St. Cloud PD, Hospital Officials Hold Lockdown Drill at CentraCare Plaza
ST. CLOUD - With the fatal shooting of Deputy Steven Sandberg at St. Cloud Hospital last year still fresh in mind, CentraCare/hospital officials and law enforcement participated in a lockdown drill at CentraCare Health Plaza on Tuesday.
The drill gave staff, security and police a chance to observe a lockdown of a health care facility. St. Cloud Police Commander James Steve led a group during the drill. He says communication and a quick response time to an active shooter situation is key.
"Security here is not armed, so we really need the quick armed response to come and take care of it."
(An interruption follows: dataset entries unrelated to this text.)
(** * Message conversion between Letta events and AI SDK UI messages

    A shallow embedding of the two converters of the provider,
    [convertToAiSdkMessage] (Letta messages to UI messages) and
    [convertToLettaMessage] (SDK prompt to Letta message-creation payload),
    together with the content transforms they share, and the properties of
    the converter specification stated and settled against them. *)

From Stdlib Require Import List String Ascii ZArith NArith Bool Lia.
From Stdlib Require Import DecimalString DecimalN DecimalPos Permutation Sorted.
Import ListNotations.

Local Open Scope string_scope.
Local Open Scope list_scope.

(* ===================================================================== *)
(** ** Errors and the result of a call that may throw *)
(* ===================================================================== *)

(** The three [throw] sites for roles in [convertToLettaMessage]. *)
Inductive RoleError : Type :=
| AssistantRoleNotSupported   (* "Assistant role is not supported for user input" *)
| ToolRoleNotSupported        (* "Tool role is not supported" *)
| MessageRoleNotSupported.    (* "Message role is not supported" *)

(** An integer that a number of the language holds exactly and prints digit
    for digit ([Number.isSafeInteger]): its magnitude is at most [2^53 - 1]. *)
Record SafeInteger : Type := {
  int_value : Z;
  int_safe : Z.leb (Z.abs int_value) 9007199254740991 = true
}.

(** A value of an untyped ([any]) position.  Numbers are the safe integers;
    fractions, larger magnitudes, NaN and the infinities are outside the
    model.  The property list of an object is in the order in which the engine
    enumerates its own properties, with pairwise distinct names. *)
#[warnings="-register-all"]
Inductive JsValue : Type :=
| JUndefined
| JNull
| JBool (b : bool)
| JNum (n : SafeInteger)
| JStr (s : string)
| JArr (items : list JsValue)
| JObj (props : list (string * JsValue)).

Definition JsObject : Type := list (string * JsValue).

(** What a call can throw: [Error("Content type ... not supported")] with the
    offending tag, one of the role errors, or the engine's own [TypeError]. *)
Inductive Error : Type :=
| ContentTypeNotSupported (tag : JsValue)
| RoleNotSupported (e : RoleError)
| TypeError.

Inductive Result (A : Type) : Type :=
| Ok (a : A)
| Err (e : Error).
Arguments Ok {A} a.
Arguments Err {A} e.

Definition bind {A B : Type} (r : Result A) (k : A -> Result B) : Result B :=
  match r with
  | Ok a => k a
  | Err e => Err e
  end.

Notation "x <- c ;; k" := (bind c (fun x => k))
  (at level 61, c at next level, right associativity).

(** [parts.flatMap(f)] and [prompt.map(f)] with a callback that may throw:
    elements are visited left to right and the first throw ends the call. *)
Fixpoint flatMapM {A B : Type} (f : A -> Result (list B)) (l : list A)
  : Result (list B) :=
  match l with
  | [] => Ok []
  | x :: r => ys <- f x ;; zs <- flatMapM f r ;; Ok (ys ++ zs)
  end.

Fixpoint mapM {A B : Type} (f : A -> Result B) (l : list A) : Result (list B) :=
  match l with
  | [] => Ok []
  | x :: r => y <- f x ;; ys <- mapM f r ;; Ok (y :: ys)
  end.

(* ===================================================================== *)
(** ** The operators of the language the converters use *)
(* ===================================================================== *)

Module Js.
In a lockdown situation after law enforcement is called: staff communicate to visitors, close and lock doors, and escort patients to safe areas. Patient rooms are acceptable safe areas. As staff make their way to a safe location, they would be alerting each other, patients and visitors of the situation and desired actions that should be taken.
Rachel Mockros is with CentraCare emergency preparedness, she says they have two lockdown drills a year to prepare staff and administration.
"The average time that this event begins and ends is about 8 minutes, so you need to respond within seconds. We do want our staff to feel comfortable to responding to the situation, as if they were going to give CPR to a patient."
In an actual lockdown, staff and patients would find the closest safe room to hide in and would lock the door. Police would respond and would unlock each door individually whenever the situation was resolved.
"What we're trying to do is slow them down. That's why we go into lockdown, that's why we run to find someplace to lock down," Steve says.
The fatal shooting of Deputy Steven Sandberg last year at St. Cloud Hospital is an unfortunate reminder to staff and police of the importance of lockdown procedures. Mockros says a new door locking system is being installed in their buildings within the next fiscal year, similar to an emergency system already in place at St. Cloud Hospital.
"It would be one button that is pushed by our dispatchers, they press that button and all doors would be locked."